## [Required work]
Every line from the beginning of the records below up to the one holding "(** ** Numbers *)" should be quoted exactly; leave out the rest.

START Data listing

(* ===== verification/Printf.v ===== *)
(** * Formatted output of user programs (tiny_libc/printf.c)

    The same interpreter as the kernel's (Printk.v) in an older version: it pads with
    zeros only, a width has to start with [0], a string is not padded, and [mini_itoa]
    divides as a signed number also where it is asked to print an unsigned one. *)
From S2P Require Import Prelude CString Printk.

(** ** Numbers *)

Fixpoint itoa_loop (fuel : nat) (value radix : Z) (uppercase : bool) : res (list Z) :=
  match fuel with
  | O => Err OutOfFuel
  | S fuel' =>
    let digit := Z.rem value radix in
    let c := if digit <? 10 then u8 (c_0 + digit) else u8 ((if uppercase then 65 else 97) + digit - 10) in
    let value := Z.quot value radix in
    if value >? 0 then l ← itoa_loop fuel' value radix uppercase; Ok (c :: l) else Ok [c]
  end.
Definition mini_itoa (value radix : Z) (uppercase unsig : bool) (zero_pad : Z) : res (list Z) :=
  if radix >? 16 then Ok [] else
  let negative := (value <? 0) && negb unsig in
  let value := if negative then i64 (- value) else value in
  ds ← itoa_loop 64 value radix uppercase;
  let l := ds ++ replicate (Z.to_nat zero_pad - length ds) c_0 ++ (if negative then [c_minus] else []) in
  if (length l <? BF_LEN)%nat then
    r ← strrev_loop (S (length l)) (l ++ [0]) 0 (Z.of_nat (length l) - 1);
    Ok (take (length l) r)
  else Err Fault.

(** ** The buffer *)

Definition putc (ch : Z) (b : mini_buff) : mini_buff :=
  if u32 (used_len b + 1) >=? buffer_len b then b else mkBuff (written b ++ [u8 ch]) (buffer_len b).
Definition puts (s : list Z) (len : Z) (b : mini_buff) : mini_buff :=
  let room := buffer_len b - used_len b - 1 in
  let len := if room <? len then u32 room else len in
  mkBuff (written b ++ take (Z.to_nat len) s) (buffer_len b).

(** ** The interpreter *)

(** [zero_pad] is a [char]. *)
Fixpoint parse_width (fmt : list Z) (zero_pad : Z) : Z * Z * list Z :=
  match fmt with
  | [] => (zero_pad, 0, [])
  | ch :: fmt' =>
    if ch =? 0 then (zero_pad, 0, fmt')
    else if is_digit ch then parse_width fmt' (u8 (zero_pad * 10 + ch - c_0))
    else (zero_pad, ch, fmt')
  end.

Definition convert (ch : Z) (longflag : bool) (zero_pad : Z) (va : list arg) (b : mini_buff) : res (list arg * mini_buff) :=
  if ch =? c_l then Ok (va, b)
  else if ch =? c_u then
    '(z, va) ← arg_int va;
    l ← mini_itoa (i64 (if longflag then z else u32 z)) 10 false true zero_pad;
    Ok (va, puts l (Z.of_nat (length l)) b)
  else if ch =? c_d then
    '(z, va) ← arg_int va;
    l ← mini_itoa (i64 (if longflag then z else i32 z)) 10 false false zero_pad;
    Ok (va, puts l (Z.of_nat (length l)) b)
  else if (ch =? c_x) || (ch =? c_X) then
    '(z, va) ← arg_int va;
    l ← mini_itoa (i64 (if longflag then z else u32 z)) 16 (ch =? c_X) true zero_pad;
    Ok (va, puts l (Z.of_nat (length l)) b)
  else if ch =? c_c then
    '(z, va) ← arg_int va; Ok (va, putc z b)
  else if ch =? c_s then
    '(s, va) ← arg_str va;
    len ← strlen s;
    Ok (va, puts s len b)
  else Ok (va, putc ch b).

(** After [%]: zero padding, [l], conversion; [None] is [goto end]. *)
Definition directive (fmt : list Z) (va : list arg) (b : mini_buff) : res (option (list Z * list arg * mini_buff)) :=
  let '(ch, fmt) := next_char fmt in
  let '(zero_pad, ch, fmt) := if ch =? c_0 then parse_width fmt 0 else (0, ch, fmt) in
  let '(longflag, ch, fmt) :=
    if ch =? c_l then let '(c, f) := next_char fmt in (true, c, f) else (false, ch, fmt) in
  if ch =? 0 then Ok None
  else '(va, b) ← convert ch longflag zero_pad va b; Ok (Some (fmt, va, b)).

Fixpoint vsnprintf_loop (fuel : nat) (fmt : list Z) (va : list arg) (b : mini_buff) : res mini_buff :=
  match fuel with
  | O => Err OutOfFuel
  | S fuel' =>
    let '(ch, fmt) := next_char fmt in
    if ch =? 0 then Ok b
    else if u32 (used_len b + 1) >=? buffer_len b then Ok b
    else if negb (ch =? c_percent) then vsnprintf_loop fuel' fmt va (putc ch b)
    else
      r ← directive fmt va b;
      match r with
      | None => Ok b
      | Some (fmt, va, b) => vsnprintf_loop fuel' fmt va b
      end
  end.
Definition mini_vsnprintf (len : Z) (fmt : list Z) (va : list arg) : res (list Z) :=
  b ← vsnprintf_loop (S (length fmt)) fmt va (mkBuff [] len); Ok (written b).

(** The text that goes to [sys_screen_write], and its length. *)
Definition vprintf (fmt : list Z) (va : list arg) : res (list Z * Z) :=
  l ← mini_vsnprintf 256 fmt va; Ok (l, Z.of_nat (length l)).
Definition printf (fmt : list Z) (va : list arg) : res (list Z * Z) := vprintf fmt va.

(** ** Agreement with the kernel's version *)

Lemma putc_same ch b : putc ch b = Printk.putc ch b.
Proof. done. Qed.
Lemma puts_same s len b : puts s len b = Printk.puts (Some s) len b.
Proof. done. Qed.

Lemma itoa_loop_same fuel v radix up unsig :
  1 < radix -> 0 <= v < 2 ^ 63 -> itoa_loop fuel v radix up = Printk.itoa_loop fuel v radix up unsig.
Proof.
  intros Hr. revert v. induction fuel as [|fuel IH]; intros v Hv; [done|]. cbn [itoa_loop Printk.itoa_loop].
  assert (0 <= v / radix < 2 ^ 63) as Hq.
  { split; [apply Z.div_pos; lia|]. apply Z.le_lt_trans with v; [|lia]. apply Z.div_le_upper_bound; nia. }
  rewrite u64_small, Z.rem_mod_nonneg, Z.quot_div_nonneg by lia.
  replace (if unsig then v mod radix else v mod radix) with (v mod radix) by (by destruct unsig).
  replace (if unsig then v / radix else v / radix) with (v / radix) by (by destruct unsig).
  rewrite Z.gtb_ltb, <- IH by done. destruct (Z.ltb_spec 0 (v / radix)), (Z.eqb_spec (v / radix) 0); try done; lia.
Qed.

(** A number the two versions print alike: not a negative one printed as unsigned. *)
Definition printable (unsig : bool) (v : Z) : Prop := if unsig then 0 <= v < 2 ^ 63 else - 2 ^ 63 < v < 2 ^ 63.

Lemma mini_itoa_same v radix up unsig pad :
  1 < radix -> printable unsig v -> mini_itoa v radix up unsig pad = Printk.mini_itoa v radix up unsig pad c_0.
Proof.
  intros Hr Hv. unfold mini_itoa, Printk.mini_itoa. destruct (radix >? 16); [done|].
  rewrite (itoa_loop_same _ _ _ _ unsig); [done|done|].
  unfold printable in Hv. destruct unsig; cbn [negb]; [rewrite andb_false_r; lia|].
  rewrite andb_true_r. destruct (Z.ltb_spec v 0); [rewrite i64_small; lia|lia].
Qed.

(** A format and its arguments that use only what both versions have. *)
Definition common_arg (ch : Z) (longflag : bool) (width : Z) (va : list arg) : bool :=
  if (ch =? c_u) || (ch =? c_x) || (ch =? c_X) then
    match va with AInt z :: _ => negb longflag || ((0 <=? z) && (z <? 2 ^ 63)) | _ => true end
  else if ch =? c_d then match va with AInt z :: _ => negb longflag || ((- 2 ^ 63 <? z) && (z <? 2 ^ 63)) | _ => true end
  else if ch =? c_s then width =? 0 else true.
Definition common_directive (fmt : list Z) (va : list arg) : bool :=
  let '(ch, fmt1) := next_char fmt in
  let '(n, ch', fmt') := if ch =? c_0 then parse_width fmt1 0 else (0, ch, fmt1) in
  (negb (is_digit ch) || ((ch =? c_0) && bool_decide (Printk.parse_width fmt1 0 = (n, ch', fmt')))) &&
  let '(longflag, ch'', _) := if ch' =? c_l then let '(c, f) := next_char fmt' in (true, c, f) else (false, ch', fmt') in
  common_arg ch'' longflag n va.
(** Every directive the interpreter comes to is a common one. *)
Fixpoint common (fuel : nat) (fmt : list Z) (va : list arg) (b : mini_buff) : bool :=
  match fuel with
  | O => true
  | S fuel' =>
    let '(ch, fmt) := next_char fmt in
    if (ch =? 0) || (u32 (used_len b + 1) >=? buffer_len b) then true
    else if negb (ch =? c_percent) then common fuel' fmt va (putc ch b)
    else common_directive fmt va &&
      match directive fmt va b with Ok (Some (fmt, va, b)) => common fuel' fmt va b | _ => true end
  end.

Lemma itoa_pad0 v radix up unsig c : Printk.mini_itoa v radix up unsig 0 c = Printk.mini_itoa v radix up unsig 0 c_0.
Proof. unfold Printk.mini_itoa. destruct (radix >? 16); [done|]. by destruct (Printk.itoa_loop _ _ _ _ _). Qed.

Lemma convert_same ch longflag n cpad va b :
  common_arg ch longflag n va = true -> (cpad = c_0 \/ n = 0) -> convert ch longflag n va b = Printk.convert ch longflag n cpad va b.
Proof.
  intros Hc Hp.
  assert (forall v radix up unsig, 1 < radix -> printable unsig v -> mini_itoa v radix up unsig n = Printk.mini_itoa v radix up unsig n cpad) as Hi.
  { intros. rewrite mini_itoa_same by done. destruct Hp as [-> | ->]; [done|]. by rewrite (itoa_pad0 _ _ _ _ cpad). }
  assert (forall z, - 2 ^ 31 <= i32 z < 2 ^ 31) as Hi32.
  { intros z. unfold i32. pose proof (Z.mod_pos_bound (z + 2 ^ 31) (2 ^ 32) ltac:(lia)). lia. }
  unfold convert, Printk.convert, common_arg in *.
  destruct (ch =? c_l); [done|]. destruct (ch =? c_u); [|destruct (ch =? c_x) eqn:Ex; [|destruct (ch =? c_X) eqn:EX]]; cbn [orb] in *.
  all: try (destruct (ch =? c_d) eqn:Ed; [exfalso; apply Z.eqb_eq in Ed; subst; done|]).
  all: try (destruct va as [|[z|] va]; [done| |done]; cbn [arg_int mbind res_bind];
    rewrite Hi; [done|lia|]; destruct longflag; cbn [negb orb] in Hc;
    [apply andb_true_iff in Hc as [?%Z.leb_le ?%Z.ltb_lt]; rewrite i64_small by lia; cbn; lia
    |pose proof (u32_range z); rewrite i64_small by lia; cbn; lia]).
  destruct (ch =? c_d) eqn:Ed.
  - destruct va as [|[z|] va]; [done| |done]. cbn [arg_int mbind res_bind]. rewrite Hi; [done|lia|].
    destruct longflag; cbn [negb orb] in Hc.
    + apply andb_true_iff in Hc as [?%Z.ltb_lt ?%Z.ltb_lt]. rewrite i64_small by lia. cbn; lia.
    + specialize (Hi32 z). rewrite i64_small by lia. cbn; lia.
  - destruct (ch =? c_c); [done|]. destruct (ch =? c_s); [|done]. apply Z.eqb_eq in Hc as ->.
    destruct va as [|[|s] va]; [done|done|]. cbn [arg_str mbind res_bind].
    destruct (strlen s) as [len|] eqn:El; [|done]. apply strlen_nonneg in El. cbn [mbind res_bind].
    by rewrite (proj2 (Z.ltb_ge len 0)) by lia.
Qed.

Lemma directive_same fmt va b : common_directive fmt va = true -> directive fmt va b = Printk.directive fmt va b.
Proof.
  unfold common_directive, directive, Printk.directive. destruct fmt as [|ch fmt]; [done|]. cbn [next_char].
  destruct (is_digit ch) eqn:Hd; cbn [negb orb].
  - destruct (Z.eqb_spec ch c_0) as [->|]; [|done]. cbn [andb].
    destruct (parse_width fmt 0) as [[n c] f] eqn:E.
    intros [Hw%bool_decide_eq_true Hc]%andb_true_iff.
    cbn [Printk.parse_width]. change (c_0 =? 0) with false. rewrite Hd. cbv iota. change (u32 (0 * 10 + c_0 - c_0)) with 0. rewrite Hw.
    destruct (c =? c_l).
    + destruct (next_char f) as [c' f']. destruct (c' =? 0); [done|]. by rewrite (convert_same _ _ _ c_0) by auto.
    + destruct (c =? 0); [done|]. by rewrite (convert_same _ _ _ c_0) by auto.
  - assert ((ch =? c_0) = false) as ->.
    { apply Z.eqb_neq. intros ->. done. }
    cbn [andb]. intros Hc. destruct (ch =? c_l).
    + destruct (next_char fmt) as [c' f']. destruct (c' =? 0); [done|]. by rewrite (convert_same _ _ _ c_space) by auto.
    + destruct (ch =? 0); [done|]. by rewrite (convert_same _ _ _ c_space) by auto.
Qed.

Lemma loop_same fuel : forall fmt va b, common fuel fmt va b = true -> vsnprintf_loop fuel fmt va b = Printk.vsnprintf_loop fuel fmt va b.
Proof.
  induction fuel as [|fuel IH]; intros fmt va b; [done|]. cbn [common vsnprintf_loop Printk.vsnprintf_loop].
  destruct (next_char fmt) as [ch f]. destruct (ch =? 0); [done|]. cbn [orb].
  destruct (_ >=? _); [done|]. destruct (negb (ch =? c_percent)); [apply IH|].
  intros [Hd Hr]%andb_true_iff. rewrite <- (directive_same _ _ _ Hd).
  destruct (directive f va b) as [[[[f' va'] b']|]|]; [by apply IH|done|done].
Qed.

(** printf of user programs prints what the printk of the kernel prints, for formats
    that use only what both have and unsigned 64-bit arguments below 2^63. *)
Theorem printf_as_printk (fmt : list Z) (va : list arg) :
  common (S (length fmt)) fmt va (mkBuff [] 256) = true ->
  printf fmt va = (l ← vprint fmt va; Ok (l, Z.of_nat (length l))).
Proof.
  intros Hc. unfold printf, vprintf, vprint, mini_vsnprintf, Printk.mini_vsnprintf. by rewrite (loop_same _ _ _ _ Hc).
Qed.

(** "%ld:%s %04x%%" with the arguments -12, "ok" and 171. *)
Lemma printf_as_printk_witness :
  printf [37; 108; 100; 58; 37; 115; 32; 37; 48; 52; 120; 37; 37] [AInt (-12); AStr [111; 107; 0]; AInt 171] =
    Ok ([45; 49; 50; 58; 111; 107; 32; 48; 48; 97; 98; 37], 12).
Proof.
  rewrite (printf_as_printk [37; 108; 100; 58; 37; 115; 32; 37; 48; 52; 120; 37; 37] [AInt (-12); AStr [111; 107; 0]; AInt 171]);
    vm_compute; reflexivity.
Defined.

(** Every other 64-bit number comes out as one character. *)
Lemma printf_high_bit v radix up :
  1 < radix <= 16 -> - 2 ^ 63 <= v < 0 -> exists c, mini_itoa v radix up true 0 = Ok [c].
Proof.
  intros Hr Hv. unfold mini_itoa. rewrite Z.gtb_ltb, (proj2 (Z.ltb_ge _ _)), andb_false_r by lia.
  change 64%nat with (S 63). cbn [itoa_loop].
  assert (Z.quot v radix <= 0) as Hq by (apply Z.quot_le_upper_bound; lia).
  rewrite Z.gtb_ltb, (proj2 (Z.ltb_ge _ _)) by done. eexists. reflexivity.
Qed.
(** 0xffffffffffffffff prints as "/", the character before "0". *)
Lemma printf_lx_wrong :
  printf [37; 108; 120] [AInt (2 ^ 64 - 1)] = Ok ([47], 1) /\ vprint [37; 108; 120] [AInt (2 ^ 64 - 1)] = Ok (replicate 16 102).
Proof. split; vm_compute; reflexivity. Qed.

END Data listing

## [Problem solution]
(* ===== verification/Printf.v ===== *)
(** * Formatted output of user programs (tiny_libc/printf.c)

    The same interpreter as the kernel's (Printk.v) in an older version: it pads with
    zeros only, a width has to start with [0], a string is not padded, and [mini_itoa]
    divides as a signed number also where it is asked to print an unsigned one. *)
From S2P Require Import Prelude CString Printk.

(** ** Numbers *)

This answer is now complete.